Beauty in nature: fractals

"Clouds are not spheres, mountains are not cones, coastlines are not circles, and bark is not smooth, nor does lightning travel in a straight line."

- Benoit Mandelbrot, introduction to The Fractal Geometry of Nature

Introduction

 Possibly the most remarkable thing about the study of fractals is that there are fractal patterns all around us! Even if you think you don’t know anything about fractals

-yet-, you've still grown up in a world full of fractals.

Many people –including me- are fascinated by the beautiful images that fractals present. Extending beyond the typical perception of mathematics as a body of complicated and boring formulas, fractal geometry mixes art with mathematics to demonstrate that equations are more than just a collection of numbers. What makes fractals even more interesting is that they are the best existing mathematical descriptions of many natural forms, such as coastlines, mountains or parts of living organisms.

A fractal is a pattern that is repeated at different scales, and examples are all around us. Technically, they call these kind of shapes "Self-similar" because a little piece of the shape looks similar to itself. For example, the fern shows a rough self-similarity,  as it’s made of little copies of the same general shape.

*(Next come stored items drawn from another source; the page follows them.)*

(** The tail of [removeOrdersAtPrice]: the hash map and the pool. *)
Lemma remove_tail pl pl1 s gp price ps k :
  arr_len (price_orders_at_price_ pl1) = ME_MAX_PRICE_LEVELS →
  pool_rep (orders_at_price_pool_ pl1) (gp :: k) →
  level_frame pl pl1 (gp :: ps) →
  price_orders_at_price_ pl1 = price_orders_at_price_ pl →
  ring (lnext pl1) (lprev pl1) ps → best pl1 s = head ps →
  best pl1 (opp s) = best pl (opp s) →
  ∃ pl', (hash ← arr_at_set (price_orders_at_price_ pl1) (priceToIndex price) None;
          let pl2 := with_hash pl1 hash in
          pool ← deallocate (orders_at_price_pool_ pl2) gp;
          Ok (with_level_pool pl2 pool)) = Ok pl' ∧
    level_removed pl pl' s gp price ps k.
Proof.
  intros Hlen Hrep [Lo Lop Ls Lpr Lf Lsz Ln Lp] Hh Hring Hb Hb'.
  rewrite arr_at_set_Ok by (rewrite Hlen; apply priceToIndex_range). simpl.
  destruct (deallocate_spec _ _ _ Hrep) as (pool' & -> & Hrep' & Hsz & Hget). simpl.
  eexists; split; [done|].
  assert (∀ p, lvl (with_level_pool (with_hash pl1 (arr_set (price_orders_at_price_ pl1)
            (priceToIndex price) None)) pool') p = lvl pl1 p) as Hlv by exact Hget.
  split; try done.
  - split; intros; unfold lnext, lprev; rewrite ?Hlv; auto.
    + apply Lo.
    + by transitivity (pool_size (orders_at_price_pool_ pl1)).
    + by apply Ln.
    + by apply Lp.
  - simpl. by rewrite Hh.
  - eapply ring_ext; [exact Hring|]. intros x _. unfold lnext, lprev. by rewrite !Hlv.
Qed.

Ltac rm_view :=
  intros; unfold lnext, lprev in *; autorewrite with trading; repeat case_decide;
  subst; autorewrite with trading; simpl in *; congruence.

Lemma removeOrdersAtPrice_spec pl s l1 g l2 k :
  tradable s → side_rep pl s (l1 ++ g :: l2) →
  getOrdersAtPrice pl (g_price g) = Ok (Some (g_ptr g)) →
  arr_len (price_orders_at_price_ pl) = ME_MAX_PRICE_LEVELS →
  pool_rep (orders_at_price_pool_ pl) (g_ptr g :: k) →
  ∃ pl', removeOrdersAtPrice pl s (g_price g) = Ok pl' ∧
    level_removed pl pl' s (g_ptr g) (g_price g) (g_ptr <$> l1 ++ l2) k.
Proof.
  intros Hs (Hbest & Hring & _ & _) Hget Hlen Hpool.
  unfold removeOrdersAtPrice. rewrite Hget, Hbest. simpl.
  rewrite fmap_app, fmap_cons in Hring. pose proof (ring_NoDup _ _ _ Hring) as Hnd.
  change (oap_next (lvl pl (g_ptr g))) with (lnext pl (g_ptr g)).
  change (oap_prev (lvl pl (g_ptr g))) with (lprev pl (g_ptr g)).
  destruct (decide ((g_ptr <$> l1) ++ (g_ptr <$> l2) = [])) as [[E1 E2]%app_nil|Hne].
  - rewrite E1, E2 in Hring. rewrite (proj2 (ring_self_next _ _ _ _ Hring)) by done.
    rewrite bool_decide_eq_true_2 by done. cbn [mbind Res_bind].
    rewrite fmap_app, E1, E2. simpl.
    apply remove_tail; autorewrite with trading; try done.
    + split; intros; unfold lnext, lprev; by autorewrite with trading.
    + apply ring_nil.
    + by rewrite best_set_best_opp.
  - destruct (ring_unlink _ _ _ _ _ Hring Hne)
      as (a & z & Hnext & Hprev & Ha & Hz & Hain & Hzin & _ & Hhead & Hunlink).
    rewrite Hprev, Hnext. rewrite bool_decide_eq_false_2 by congruence.
    cbn [mbind Res_bind deref].
    set (pl1 := lvl_upd pl z (set_next_entry (Some a))).
    assert (oap_next (lvl pl1 (g_ptr g)) = Some a ∧ oap_prev (lvl pl1 (g_ptr g)) = Some z) as [E1 E2].
    { unfold pl1. autorewrite with trading. by rewrite decide_False. }
    rewrite E1, E2. cbn [mbind Res_bind deref].
    set (pl2 := lvl_upd pl1 a (set_prev_entry (Some z))).
    assert (oap_next (lvl pl2 (g_ptr g)) = Some a) as E3.
    { unfold pl2. autorewrite with trading. by rewrite decide_False. }
    rewrite E3.
    match goal with |- context [lvl_upd ?m (g_ptr g) ?f] => set (pl3 := lvl_upd m (g_ptr g) f) end.
    assert (∀ x, lnext pl3 x = if decide (x = g_ptr g) then None
              else if decide (x = z) then Some a else lnext pl x) as Hn.
    { unfold pl3, pl2, pl1. case_bool_decide; rm_view. }
    assert (∀ x, lprev pl3 x = if decide (x = g_ptr g) then None
              else if decide (x = a) then Some z else lprev pl x) as Hp.
    { unfold pl3, pl2, pl1. case_bool_decide; rm_view. }
    apply remove_tail.
    + unfold pl3, pl2, pl1. case_bool_decide; by autorewrite with trading.
    + unfold pl3, pl2, pl1. case_bool_decide; autorewrite with trading; auto with trading.
    + rewrite fmap_app. split; try (unfold pl3, pl2, pl1; case_bool_decide; rm_view);
        try (intros; unfold pl3, pl2, pl1; case_bool_decide; by autorewrite with trading).
      * intros x [Hx1 Hx]%not_elem_of_cons. rewrite Hn, !decide_False; [done|by intros ->|done].
      * intros x [Hx1 Hx]%not_elem_of_cons. rewrite Hp, !decide_False; [done|by intros ->|done].
    + unfold pl3, pl2, pl1. case_bool_decide; by autorewrite with trading.
    + rewrite fmap_app. by apply Hunlink.
    + unfold pl3, pl2, pl1. destruct l1 as [|b l1]; simpl in *.
      * rewrite bool_decide_eq_true_2 by done. autorewrite with trading.
        rewrite app_nil_r in Hhead. by rewrite Hhead.
      * apply NoDup_cons in Hnd as [Hb _]. rewrite bool_decide_eq_false_2.
        -- by autorewrite with trading.
        -- intros [= Eq]. apply Hb. rewrite <-Eq. apply elem_of_app. right. by left.
    + unfold pl3, pl2, pl1. case_bool_decide; autorewrite with trading; [|done].
      by rewrite best_set_best_opp.
Qed.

                                 

                                           Ferns

Although fractal geometry is closely connected with computer techniques, some people had worked on fractals long before the invention of computers. Some of these were British cartographers, who encountered the problem of measuring the length of Britain coast. The coastline measured on a large scale map was approximately half the length of the coastline measured on a detailed map. The closer they looked, the more detailed and longer the coastline became. They did not realize that they had discovered one of the main properties of fractals.

Properties of fractals

 Two of the most important properties of fractals are self-similarity (as I’ve said above) and non-integer dimension.

What does self-similarity mean? If you look carefully at a fern leaf, you will notice that every little leaf - part of the bigger one - has the same shape that the whole fern leaf has. Thus, you can say that the fern leaf is self-similar. Fractals work in the same way: you can enlarge them many times and after every step you will see the same shape.

The non-integer dimension is more difficult to explain. Classical geometry deals with objects of integer dimensions: zero dimensional points, one dimensional lines and curves, two dimensional plane figures such as squares and circles, and three dimensional solids such as cubes and spheres. However, many natural phenomena are better described using a dimension between two whole numbers, and one of them is fractals.

Fractals in the body

Not only are fractals in the world all around us - they are even inside us! In fact, many of our internal organs and structures display fractal properties.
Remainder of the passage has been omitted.